What you need to do = Read the records below and copy each line that contains "Abbreviation".
━━ Data for the task ━━
(* ===== verification/WorkflowService.v ===== *)
(** [workflow/services/workflow.service.ts], the face of the engine towards the
    other modules, and [workflow/controllers/workflow-admin.controller.ts]: queries,
    pages, clean-up, the retry queue and the admin requests. *)
From S2P Require Import Prelude Json Repository WorkflowTypes StateMachine Idempotency WorkflowExecution.
From S2P Require Import ExecutionFacts ExecutionControl Compensation Recovery Monitoring.

(** ** Pages

    A page request is 1-based and asks for at least one row. *)
Definition skip_of (page limit : positive) : nat := (Pos.to_nat page - 1) * Pos.to_nat limit.

(** [Math.ceil(total / limit)] *)
Definition totalPages (total : nat) (limit : positive) : nat :=
  (total + Pos.to_nat limit - 1) / Pos.to_nat limit.

(** ** [LIKE]: [%] matches any characters, [_] any one, a backslash makes the
    character after it literal *)
Fixpoint like (pattern : string) : string → bool :=
  match pattern with
  | EmptyString => λ s, match s with EmptyString => true | _ => false end
  | String c pattern' =>
      if bool_decide (c = Ascii.ascii_of_nat 37) then
        fix any (s : string) : bool :=
          like pattern' s || match s with EmptyString => false | String _ s' => any s' end
      else if bool_decide (c = Ascii.ascii_of_nat 95) then
        λ s, match s with EmptyString => false | String _ s' => like pattern' s' end
      else if bool_decide (c = Ascii.ascii_of_nat 92) then
        match pattern' with
        | EmptyString => λ _, false
        | String c' pattern'' =>
            λ s, match s with EmptyString => false | String d s' => bool_decide (c' = d) && like pattern'' s' end
        end
      else
        λ s, match s with EmptyString => false | String d s' => bool_decide (c = d) && like pattern' s' end
  end.

(** [try { m } catch (error) { throw new HttpException(error.message, status) }] *)
Definition http {W A} (status : Z) (m : eff W A) : eff W A :=
  try_catch m (λ e, throw (HttpException (exn_message e) status)).

Section WorkflowService.
Context {DBW DBS : Type} `{!WorkflowTable DBW, !StepTable DBS, CLK : Clock, RND : Random}.
Local Abbreviation World := (World DBW DBS).
Local Abbreviation RecoveryState := (RecoveryState DBW DBS).
Local Abbreviation registry := (gmap string (WorkflowDefinition World)).
Context `{CRY : Crypto}.
Implicit Types (wf : Workflow) (step : WorkflowStep) (w : World).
━━━
Task result =
Local Abbreviation World := (World DBW DBS).
Local Abbreviation RecoveryState := (RecoveryState DBW DBS).
Local Abbreviation registry := (gmap string (WorkflowDefinition World)).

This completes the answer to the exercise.